Although his Jem & the Holograms Pride performance was a hit, it was the 2009 Lady X’s Circus that cemented Long’s reputation. It featured fire breathers, Michelle Pfeiffer–style whip tricks and costume changes, all with Lady X in the centre ring.

His death surprised some, but the initial shock has evolved into a stonewall of silence. His struggle with addiction was no secret, so the silence is shocking to me. This is not the first time in recent memory our community has lost a beloved member to the demons of substance abuse. How often does this need to happen before the issue is taken seriously?

The buzz online is, “Don’t talk about it, out of respect.”

This culture of silence can lead only to more needless losses. It is possible and appropriate to celebrate the good aspects of someone’s life while acknowledging the darker aspects.

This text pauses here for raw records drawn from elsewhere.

Lemma completions_lease a t io cs op b :
  address a -> completions a t io cs -> 0 <= cqe_res io -> cqe_fl io = buffer_flags b -> 0 <= b < 512 ->
  Z.land (op_flags op) F_HAS_BUFFER = 0 ->
  op_lease (fold_left complete_ref cs op) = [b] /\ 0 <= result (fold_left complete_ref cs op).
Proof.
  intros Ha Hc Hres Hfl Hb Hf. destruct (completions_kinds _ _ _ _ Ha Hc) as (E1 & Hcs).
  destruct (buffer_flags_spec b Hb) as [Hbid Hbuf]. assert (Hne : cqe_res io <> - e_canceled) by (unfold e_canceled; lia).
  assert (Hio : forall o, Z.land (op_flags o) F_HAS_BUFFER = 0 ->
    op_lease (complete_ref o io) = [b] /\ result (complete_ref o io) = cqe_res io).
  { intros o Ho. pose proof (complete_io_buffer o io E1 Hne) as H. rewrite Hfl, (proj2 (Z.eqb_neq _ _) Hbuf) in H.
    destruct H as [H1 H2]. unfold op_lease. rewrite H1, H2, (proj2 (Z.eqb_neq _ _) (flag_set _ Ho)), Hbid.
    by rewrite complete_io_result, (proj2 (Z.eqb_neq _ _) Hne). }
  destruct Hcs as [-> |(tm & E2 & [-> | ->] & Hfire)]; cbn [fold_left].
  - destruct (Hio op Hf) as [-> ->]. done.
  - destruct (complete_timer (complete_ref op io) tm E2) as [H1 H2]. unfold op_lease. rewrite H1, H2.
    destruct (Hio op Hf) as [Hl Hr]. unfold op_lease in Hl. split; [done|].
    rewrite complete_timeout_result, Hr by done. destruct (Z.eqb_spec (cqe_res tm) (- e_time)); [by destruct Hne; auto|done].
  - destruct (complete_timer op tm E2) as [H1 _]. destruct (Hio (complete_ref op tm)) as [-> ->]; [by rewrite H1|done].
Qed.

Lemma completions_no_lease a t io cs op :
  address a -> completions a t io cs -> Z.land (cqe_fl io) ioring_cqe_f_buffer = 0 ->
  Z.land (op_flags op) F_HAS_BUFFER = 0 -> Z.land (op_flags (fold_left complete_ref cs op)) F_HAS_BUFFER = 0.
Proof.
  intros Ha Hc Hfl Hf. destruct (completions_kinds _ _ _ _ Ha Hc) as (E1 & Hcs).
  destruct Hcs as [-> |(tm & E2 & [-> | ->] & _)]; cbn [fold_left].
  - by rewrite complete_io_plain.
  - rewrite (proj1 (complete_timer (complete_ref op io) tm E2)). by rewrite complete_io_plain.
  - rewrite complete_io_plain by done. by rewrite (proj1 (complete_timer op tm E2)).
Qed.

(** ** Every buffer has one holder *)

Record lease_inv (mem : Z) (st : lease_state) : Prop := LeaseInv {
  li_pool : pool_wf mem (l_ring st, l_head st, held st);
  li_ops : forall a op, ops (l_ring st) !! a = Some op -> Z.land (op_flags op) F_HAS_BUFFER <> 0 -> 0 <= result op;
  li_ptr : forall i r p, l_objs st !! i = Some r -> buffer r = Some p -> p = mem + io_bid r * BUF_SIZE
}.

Lemma no_lease op : Z.land (op_flags op) F_HAS_BUFFER = 0 -> op_lease op = [].
Proof. unfold op_lease. by intros ->. Qed.

(** The holders of an operation's buffer. *)
Lemma held_op R head objs a op op' :
  ops R !! a = Some op -> op_lease op = [] ->
  held (MkLease (set_op a op' R) head objs) ≡ₚ op_lease op' ++ held (MkLease R head objs).
Proof.
  intros Ha Hl. unfold held, set_op. cbn [l_ring l_objs ops set_ops]. pose proof (leases_insert op_lease _ _ _ op' Ha) as E.
  rewrite Hl in E. cbn in E. by rewrite E, app_assoc.
Qed.

(** Destroying an object that holds what is not held elsewhere. *)
Lemma destroy_lease mem R head r l :
  pool_wf mem (R, head, io_lease r ++ l) ->
  exists R', IOResult_destroy r R = Done R' /\ pool_wf mem (R', head, l) /\ ops R' = ops R.
Proof.
  unfold io_lease, IOResult_destroy. destruct (buffer r); cbn [app]; intros W; [by apply recycle_lease|by exists R].
Qed.
(** The constructor settles which buffers are used. *)
Lemma Ring_new_buffers consume ev_op ev_buf ev_fd ret sqq mem ring_ptr reg R :
  Ring_new consume ev_op ev_buf ev_fd ret sqq (Some mem) ring_ptr reg = Done R ->
  buffer_mem_ R = mem /\
  using_buf_ring_ R && bool_decide (is_Some (buf_ring_ R)) = bool_decide (is_Some ring_ptr) && (reg =? 0).
Proof.
  unfold Ring_new, setup_buffers, arm_eventfd_read, get_sqe_retry, get_sqe, io_uring_submit. intros E.
  destruct (ret <? 0); [done|]. destruct ring_ptr as [br|]; [destruct (reg =? 0)|]; cbn [mbind eff_bind] in E;
    repeat (case_match; simplify_eq; cbn [mbind eff_bind] in *); done.
Qed.

(** Destroying a ring that the constructor has made releases all it has acquired,
    on both kinds of buffers, except the descriptor of the eventfd. *)
Theorem ring_leaves_eventfd consume ev_op ev_buf ev_fd ret sqq mem ring_ptr reg R live :
  Ring_new consume ev_op ev_buf ev_fd ret sqq (Some mem) ring_ptr reg = Done R ->
  mem <> 0 -> mem <> ring_addr ->
  live ## {[Mem mem; Mem ring_addr; Queue q; BufGroup BGID; Fd ev_fd]} ->
  run_events (Ring_events mem ring_ptr reg ev_fd ++ Ring_destroy R) live = Some ({[Fd ev_fd]} ∪ live).
Proof.
  intros E Hm Hne Hl.
  assert ((Mem mem ∉ live) /\ (Mem ring_addr ∉ live) /\ (Queue q ∉ live) /\ (BufGroup BGID ∉ live)) as (? & ? & ? & ?) by set_solver.
  clear Hl. destruct (Ring_new_buffers _ _ _ _ _ _ _ _ _ _ E) as [Eb Eu].
  unfold Ring_destroy, Ring_events, setup_events. rewrite Eb, Eu, (proj2 (Z.eqb_neq mem 0) Hm).
  destruct ring_ptr as [br|]; [destruct (reg =? 0)|]; cbn; rewrite !decide_True by set_solver; f_equal; set_solver.
Qed.
End Rings.
(* ===== verification/Task.v ===== *)
(** ppnt-io: coroutine tasks and the root of a program.

    [src/ppnt-io/src/task.ixx] ([Task], [JoinHandle], their promise and
    awaiters) and [src/ppnt-io/src/runtime.ixx] ([spawn], [block_on]).  A
    coroutine's body is a tree of what it does between its suspensions; its
    frame lives in a heap, is entered by [resume] or by symmetric transfer, and
    is released by [destroy].  Entering or releasing a frame that is gone is
    undefined behaviour.  A body keeps the tasks and handles it makes in its own
    variables, awaits them, drops them or lets them go ([take_handle], an assignment
    over a [Task]); handing a handle to another coroutine is not part of it.  The
    operations on the variables themselves, moves included, are in the part on
    handles. *)

From stdpp Require Import gmap strings.
From S2P Require Import Prelude.

Local Open Scope Z_scope.

(** ** Bodies *)

(** What a coroutine leaves in its promise: a value or an exception. *)
Definition res : Type := Z + Z.

(** [CoAwait child k] awaits a task, [Suspend k] an operation of the ring,
    [Spawn child k] starts a task and passes its handle on, [Join h k] awaits the
    handle and [Drop h k] runs its destructor.  [NewTask child k] keeps a task that
    has not started in a variable, where [Join] awaits it, and [Release h k] takes
    the handle out of its variable without an owner to put it in: [take_handle] of
    a [Task] or of a [JoinHandle], and [Task::operator=] over a task that holds one. *)
Inductive body :=
| Return (v : Z)
| Throw (e : Z)
| CoAwait (child : body) (k : res -> body)
| Suspend (k : Z -> body)
| Spawn (child : body) (k : Z -> body)
| Join (h : Z) (k : res -> body)
| Drop (h : Z) (k : body)
| NewTask (child : body) (k : Z -> body)
| Release (h : Z) (k : body).

(** The coroutine ends as its callee did. *)
Definition finish (r : res) : body := match r with inl v => Return v | inr e => Throw e end.

(** ** Frames *)

Inductive cstate :=
| Initial (b : body)
| Running (b : body)
| OnIo (k : Z -> body)
| OnTask (child : Z) (k : res -> body)
| OnJoin (child : Z) (k : res -> body)
| Spawning (child : Z) (k : Z -> body)
| Final (r : res).

(** The promise's [parent], where the coroutine is, and the [Task]s and
    [JoinHandle]s that are local variables of its body. *)
Record frame := MkFrame { parent : option Z; code : cstate; locals : list Z }.

(** The frame an awaiter, or [spawn], inside the coroutine holds. *)
Definition awaited (c : cstate) : list Z :=
  match c with OnTask h _ | OnJoin h _ | Spawning h _ => [h] | _ => [] end.

(** The frames that the destruction of this one releases. *)
Definition owned (fr : frame) : list Z := awaited (code fr) ++ locals fr.

(** The heap of frames, the calls of [resume] that are on the stack, the frames
    whose operation the ring has not completed, and those whose handle was taken
    out of its variable. *)
Record machine := MkMachine {
  frames : gmap Z frame;
  next : Z;
  stack : list Z;
  pending : list Z;
  released : list Z
}.

Inductive outcome := Next (m : machine) | Dangling | Stuck.

Definition with_frames (fs : gmap Z frame) (m : machine) : machine :=
  MkMachine fs (next m) (stack m) (pending m) (released m).

Definition set_frame (f : Z) (fr : frame) (m : machine) : machine :=
  with_frames (<[f := fr]> (frames m)) m.

Definition set_stack (s : list Z) (m : machine) : machine :=
  MkMachine (frames m) (next m) s (pending m) (released m).

Definition add_pending (f : Z) (m : machine) : machine :=
  MkMachine (frames m) (next m) (stack m) (pending m ++ [f]) (released m).

Definition release (h : Z) (m : machine) : machine :=
  MkMachine (frames m) (next m) (stack m) (pending m) (h :: released m).

(** A new frame: at its [initial_suspend], or entered at once by the
    [await_suspend] of the awaiter or by [spawn]. *)
Definition create (p : option Z) (c : cstate) (m : machine) : machine :=
  MkMachine (<[next m := MkFrame p c []]> (frames m)) (next m + 1) (stack m) (pending m) (released m).

(** [handle.destroy()] on each of [hs]: the locals and the awaiter of a frame
    release what they hold. *)
Fixpoint destroy_all (fuel : nat) (hs : list Z) (fs : gmap Z frame) : option (gmap Z frame) :=
  match hs with
  | [] => Some fs
  | h :: hs =>
      match fuel with
      | O => None
      | S fuel =>
          match fs !! h with
          | None => None
          | Some fr => destroy_all fuel (owned fr ++ hs) (delete h fs)
          end
      end
  end.

Definition destroy (hs : list Z) (m : machine) : option machine :=
  (fun fs => with_frames fs m) <$> destroy_all (size (frames m)) hs (frames m).

(** [resume] returns to its caller, which is inside [spawn] or is the loop of
    [block_on]. *)
Definition return_to (rest : list Z) (m : machine) : outcome :=
  match rest with
  | [] => Next (set_stack [] m)
  | g :: _ =>
      match frames m !! g with
      | Some (MkFrame p (Spawning c k) l) =>
          Next (set_stack rest (set_frame g (MkFrame p (Running (k c)) (c :: l)) m))
      | Some _ => Stuck
      | None => Dangling
      end
  end.

(** [TaskFinalAwaiter::await_suspend]: the parent is entered in place of the
    coroutine; its [await_resume] takes the value or rethrows, and the awaiter's
    destructor releases the coroutine. *)
Definition final_suspend (f : Z) (p : option Z) (r : res) (rest : list Z) (m : machine) : outcome :=
  let m := set_frame f (MkFrame p (Final r) []) m in
  match p with
  | None => return_to rest m
  | Some q =>
      match frames m !! q with
      | Some (MkFrame pq (OnTask _ k) l) | Some (MkFrame pq (OnJoin _ k) l) =>
          match destroy [f] (set_frame q (MkFrame pq (Running (k r)) l) m) with
          | Some m => Next (set_stack (q :: rest) m)
          | None => Dangling
          end
      | Some _ => Stuck
      | None => Dangling
      end
  end.

(** The body is left by [co_return] or by an exception, after the destructors of
    its locals. *)
Definition leave (f : Z) (p : option Z) (l : list Z) (r : res) (rest : list Z) (m : machine) : outcome :=
  match destroy l (set_frame f (MkFrame p (Running (finish r)) []) m) with
  | Some m => final_suspend f p r rest m
  | None => Dangling
  end.

(** Runs the coroutine on top of the stack up to its next suspension point. *)
Definition mstep (m : machine) : outcome :=
  match stack m with
  | [] => Stuck
  | f :: rest =>
      match frames m !! f with
      | None => Dangling
      | Some (MkFrame p (Running b) l) =>
          match b with
          | Return v => leave f p l (inl v) rest m
          | Throw e => leave f p l (inr e) rest m
          | CoAwait child k =>
              (* BaseTaskAwaiter::await_suspend sets the parent and enters the task *)
              let m := set_frame f (MkFrame p (OnTask (next m) k) l) m in
              Next (set_stack (next m :: rest) (create (Some f) (Running child) m))
          | Suspend k =>
              return_to rest (add_pending f (set_frame f (MkFrame p (OnIo k) l) m))
          | Spawn child k =>
              let m := set_frame f (MkFrame p (Spawning (next m) k) l) m in
              Next (set_stack (next m :: f :: rest) (create None (Running child) m))
          | Join h k =>
              if decide (h ∈ l) then
                let l := list_difference l [h] in
                match frames m !! h with
                | None => Dangling
                | Some (MkFrame _ (Final r) _) =>
                    (* await_ready: the coroutine goes on with the value *)
                    match destroy [h] (set_frame f (MkFrame p (Running (k r)) l) m) with
                    | Some m => Next m
                    | None => Dangling
                    end
                | Some (MkFrame _ (Initial b) lh) =>
                    (* await_transform(Task &&): the task is entered *)
                    Next (set_stack (h :: rest)
                      (set_frame f (MkFrame p (OnTask h k) l) (set_frame h (MkFrame (Some f) (Running b) lh) m)))
                | Some (MkFrame _ c lh) =>
                    (* JoinHandleAwaiter::await_suspend only sets the parent *)
                    return_to rest
                      (set_frame f (MkFrame p (OnJoin h k) l) (set_frame h (MkFrame (Some f) c lh) m))
                end
              else Stuck
          | Drop h k =>
              if decide (h ∈ l) then
                match destroy [h] (set_frame f (MkFrame p (Running k) (list_difference l [h])) m) with
                | Some m => Next m
                | None => Dangling
                end
              else Stuck
          | NewTask child k =>
              let m := set_frame f (MkFrame p (Running (k (next m))) (next m :: l)) m in
              Next (create None (Initial child) m)
          | Release h k =>
              if decide (h ∈ l) then
                Next (release h (set_frame f (MkFrame p (Running k) (list_difference l [h])) m))
              else Stuck
          end
      | Some _ => Stuck
      end
  end.

(** The ring completes the [i]-th operation that is in flight with [v] and
    resumes its coroutine. *)
Definition complete (i : nat) (v : Z) (m : machine) : outcome :=
  match pending m !! i with
  | None => Stuck
  | Some f =>
      match frames m !! f with
      | Some (MkFrame p (OnIo k) l) =>
          Next (MkMachine (<[f := MkFrame p (Running (k v)) l]> (frames m)) (next m) [f] (delete i (pending m)) (released m))
      | Some _ => Stuck
      | None => Dangling
      end
  end.

(** ** The root *)

Definition root : Z := 0.

(** [block_on] up to its loop: the task's frame is entered. *)
Definition start (b : body) : machine := MkMachine {[root := MkFrame None (Running b) []]} 1 [root] [] [].

Definition result_of (m : machine) : option res :=
  match frames m !! root with Some (MkFrame _ (Final r) _) => Some r | _ => None end.

(** [Returned] and [Threw] carry what is left of the heap and whether the
    thread's current ring is still the one of [block_on]. *)
Inductive ended :=
| Returned (v : Z) (left : gmap Z frame) (ring : bool)
| Threw (e : Z) (left : gmap Z frame) (ring : bool)
| Waits
| Undefined
| Misused
| OutOfFuel.

(** After the loop: [get_value] rethrows before the frame is destroyed and the
    ring is unset. *)
Definition take_result (r : res) (m : machine) : ended :=
  match r with
  | inr e => Threw e (frames m) true
  | inl v =>
      match destroy [root] m with
      | Some m => Returned v (frames m) false
      | None => Undefined
      end
  end.

(** The loop of [block_on]: [ring.run_one()] completes an operation with the next
    result the kernel gives, until the root is done. *)
Fixpoint block_on_loop (fuel : nat) (io : list Z) (m : machine) : ended :=
  match fuel with
  | O => OutOfFuel
  | S fuel =>
      match stack m with
      | [] =>
          match result_of m with
          | Some r => take_result r m
          | None =>
              match io with
              | [] => Waits
              | v :: io =>
                  match complete 0 v m with
                  | Next m => block_on_loop fuel io m
                  | Dangling => Undefined
                  | Stuck => Waits
                  end
              end
          end
      | _ =>
          match mstep m with
          | Next m => block_on_loop fuel io m
          | Dangling => Undefined
          | Stuck => Misused
          end
      end
  end.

In addiction and recovery circles, many say, “You can’t save them. They need to seek help on their own, realize the problem on their own, recover on their own.” This is a hard truth for many of us to face, but even so, I wonder if saying this absolves us of responsibility when we see a friend in trouble? How many of us reach out to those we know are struggling? How do we negotiate the space between recreation and addiction?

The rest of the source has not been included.